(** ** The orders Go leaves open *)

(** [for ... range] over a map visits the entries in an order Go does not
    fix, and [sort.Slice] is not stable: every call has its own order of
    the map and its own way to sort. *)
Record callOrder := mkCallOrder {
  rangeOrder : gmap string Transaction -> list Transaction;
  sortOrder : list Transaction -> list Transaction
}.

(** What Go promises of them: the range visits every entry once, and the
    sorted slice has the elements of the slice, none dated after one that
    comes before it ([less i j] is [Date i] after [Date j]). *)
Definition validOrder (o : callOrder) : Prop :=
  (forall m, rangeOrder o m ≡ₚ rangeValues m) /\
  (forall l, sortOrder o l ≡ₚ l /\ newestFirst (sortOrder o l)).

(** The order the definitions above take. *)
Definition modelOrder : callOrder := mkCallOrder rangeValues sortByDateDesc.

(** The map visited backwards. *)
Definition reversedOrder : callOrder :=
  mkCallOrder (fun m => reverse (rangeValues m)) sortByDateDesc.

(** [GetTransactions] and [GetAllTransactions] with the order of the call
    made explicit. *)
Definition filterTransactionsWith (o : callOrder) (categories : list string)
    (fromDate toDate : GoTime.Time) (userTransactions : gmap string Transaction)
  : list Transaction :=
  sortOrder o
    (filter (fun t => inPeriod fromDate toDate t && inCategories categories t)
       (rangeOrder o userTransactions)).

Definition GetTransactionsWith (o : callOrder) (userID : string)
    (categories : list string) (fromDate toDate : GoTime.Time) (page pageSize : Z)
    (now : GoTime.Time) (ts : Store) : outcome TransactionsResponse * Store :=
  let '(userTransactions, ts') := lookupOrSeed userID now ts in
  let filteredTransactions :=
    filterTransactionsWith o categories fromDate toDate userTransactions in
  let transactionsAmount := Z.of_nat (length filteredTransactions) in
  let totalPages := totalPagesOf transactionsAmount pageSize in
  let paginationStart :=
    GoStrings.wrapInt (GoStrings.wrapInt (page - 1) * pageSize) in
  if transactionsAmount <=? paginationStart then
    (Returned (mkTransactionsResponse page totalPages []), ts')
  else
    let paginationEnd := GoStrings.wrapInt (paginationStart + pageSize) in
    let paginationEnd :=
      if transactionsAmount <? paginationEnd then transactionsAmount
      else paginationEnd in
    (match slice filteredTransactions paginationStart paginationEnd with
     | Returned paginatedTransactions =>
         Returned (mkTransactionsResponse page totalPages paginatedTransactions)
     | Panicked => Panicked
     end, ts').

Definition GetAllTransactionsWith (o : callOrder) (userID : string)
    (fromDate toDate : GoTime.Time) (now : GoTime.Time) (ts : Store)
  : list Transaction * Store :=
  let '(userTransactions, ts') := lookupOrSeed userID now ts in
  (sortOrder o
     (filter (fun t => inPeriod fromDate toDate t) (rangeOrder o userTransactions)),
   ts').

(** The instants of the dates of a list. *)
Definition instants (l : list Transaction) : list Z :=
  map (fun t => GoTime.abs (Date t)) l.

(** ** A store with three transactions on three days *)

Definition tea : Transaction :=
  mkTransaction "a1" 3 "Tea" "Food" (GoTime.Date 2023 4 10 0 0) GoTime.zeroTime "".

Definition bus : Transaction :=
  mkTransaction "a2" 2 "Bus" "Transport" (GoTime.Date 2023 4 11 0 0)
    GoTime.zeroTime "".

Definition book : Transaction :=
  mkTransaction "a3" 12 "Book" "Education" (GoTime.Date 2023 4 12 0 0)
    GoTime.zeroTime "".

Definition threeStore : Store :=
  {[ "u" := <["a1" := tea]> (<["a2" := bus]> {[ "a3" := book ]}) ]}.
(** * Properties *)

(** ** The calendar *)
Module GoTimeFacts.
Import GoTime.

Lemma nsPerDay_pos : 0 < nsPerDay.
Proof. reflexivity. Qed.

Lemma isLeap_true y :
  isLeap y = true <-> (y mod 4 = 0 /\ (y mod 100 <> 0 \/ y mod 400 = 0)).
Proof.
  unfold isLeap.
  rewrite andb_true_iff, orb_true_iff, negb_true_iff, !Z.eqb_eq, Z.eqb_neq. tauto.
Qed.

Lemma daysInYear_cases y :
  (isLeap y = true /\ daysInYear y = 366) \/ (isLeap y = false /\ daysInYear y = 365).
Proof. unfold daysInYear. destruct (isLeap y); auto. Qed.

● Instructions to follow
Return the data in full, with each line kept exactly as it is.

● Reply to the exercise
(** ** The orders Go leaves open *)

(** [for ... range] over a map visits the entries in an order Go does not
    fix, and [sort.Slice] is not stable: every call has its own order of
    the map and its own way to sort. *)
Record callOrder := mkCallOrder {
  rangeOrder : gmap string Transaction -> list Transaction;
  sortOrder : list Transaction -> list Transaction
}.

(** What Go promises of them: the range visits every entry once, and the
    sorted slice has the elements of the slice, none dated after one that
    comes before it ([less i j] is [Date i] after [Date j]). *)
Definition validOrder (o : callOrder) : Prop :=
  (forall m, rangeOrder o m ≡ₚ rangeValues m) /\
  (forall l, sortOrder o l ≡ₚ l /\ newestFirst (sortOrder o l)).

(** The order the definitions above take. *)
Definition modelOrder : callOrder := mkCallOrder rangeValues sortByDateDesc.

(** The map visited backwards. *)
Definition reversedOrder : callOrder :=
  mkCallOrder (fun m => reverse (rangeValues m)) sortByDateDesc.

(** [GetTransactions] and [GetAllTransactions] with the order of the call
    made explicit. *)
Definition filterTransactionsWith (o : callOrder) (categories : list string)
    (fromDate toDate : GoTime.Time) (userTransactions : gmap string Transaction)
  : list Transaction :=
  sortOrder o
    (filter (fun t => inPeriod fromDate toDate t && inCategories categories t)
       (rangeOrder o userTransactions)).

Definition GetTransactionsWith (o : callOrder) (userID : string)
    (categories : list string) (fromDate toDate : GoTime.Time) (page pageSize : Z)
    (now : GoTime.Time) (ts : Store) : outcome TransactionsResponse * Store :=
  let '(userTransactions, ts') := lookupOrSeed userID now ts in
  let filteredTransactions :=
    filterTransactionsWith o categories fromDate toDate userTransactions in
  let transactionsAmount := Z.of_nat (length filteredTransactions) in
  let totalPages := totalPagesOf transactionsAmount pageSize in
  let paginationStart :=
    GoStrings.wrapInt (GoStrings.wrapInt (page - 1) * pageSize) in
  if transactionsAmount <=? paginationStart then
    (Returned (mkTransactionsResponse page totalPages []), ts')
  else
    let paginationEnd := GoStrings.wrapInt (paginationStart + pageSize) in
    let paginationEnd :=
      if transactionsAmount <? paginationEnd then transactionsAmount
      else paginationEnd in
    (match slice filteredTransactions paginationStart paginationEnd with
     | Returned paginatedTransactions =>
         Returned (mkTransactionsResponse page totalPages paginatedTransactions)
     | Panicked => Panicked
     end, ts').

Definition GetAllTransactionsWith (o : callOrder) (userID : string)
    (fromDate toDate : GoTime.Time) (now : GoTime.Time) (ts : Store)
  : list Transaction * Store :=
  let '(userTransactions, ts') := lookupOrSeed userID now ts in
  (sortOrder o
     (filter (fun t => inPeriod fromDate toDate t) (rangeOrder o userTransactions)),
   ts').

(** The instants of the dates of a list. *)
Definition instants (l : list Transaction) : list Z :=
  map (fun t => GoTime.abs (Date t)) l.

(** ** A store with three transactions on three days *)

Definition tea : Transaction :=
  mkTransaction "a1" 3 "Tea" "Food" (GoTime.Date 2023 4 10 0 0) GoTime.zeroTime "".

Definition bus : Transaction :=
  mkTransaction "a2" 2 "Bus" "Transport" (GoTime.Date 2023 4 11 0 0)
    GoTime.zeroTime "".

Definition book : Transaction :=
  mkTransaction "a3" 12 "Book" "Education" (GoTime.Date 2023 4 12 0 0)
    GoTime.zeroTime "".

Definition threeStore : Store :=
  {[ "u" := <["a1" := tea]> (<["a2" := bus]> {[ "a3" := book ]}) ]}.
(** * Properties *)

(** ** The calendar *)
Module GoTimeFacts.
Import GoTime.

Lemma nsPerDay_pos : 0 < nsPerDay.
Proof. reflexivity. Qed.

Lemma isLeap_true y :
  isLeap y = true <-> (y mod 4 = 0 /\ (y mod 100 <> 0 \/ y mod 400 = 0)).
Proof.
  unfold isLeap.
  rewrite andb_true_iff, orb_true_iff, negb_true_iff, !Z.eqb_eq, Z.eqb_neq. tauto.
Qed.

Lemma daysInYear_cases y :
  (isLeap y = true /\ daysInYear y = 366) \/ (isLeap y = false /\ daysInYear y = 365).
Proof. unfold daysInYear. destruct (isLeap y); auto. Qed.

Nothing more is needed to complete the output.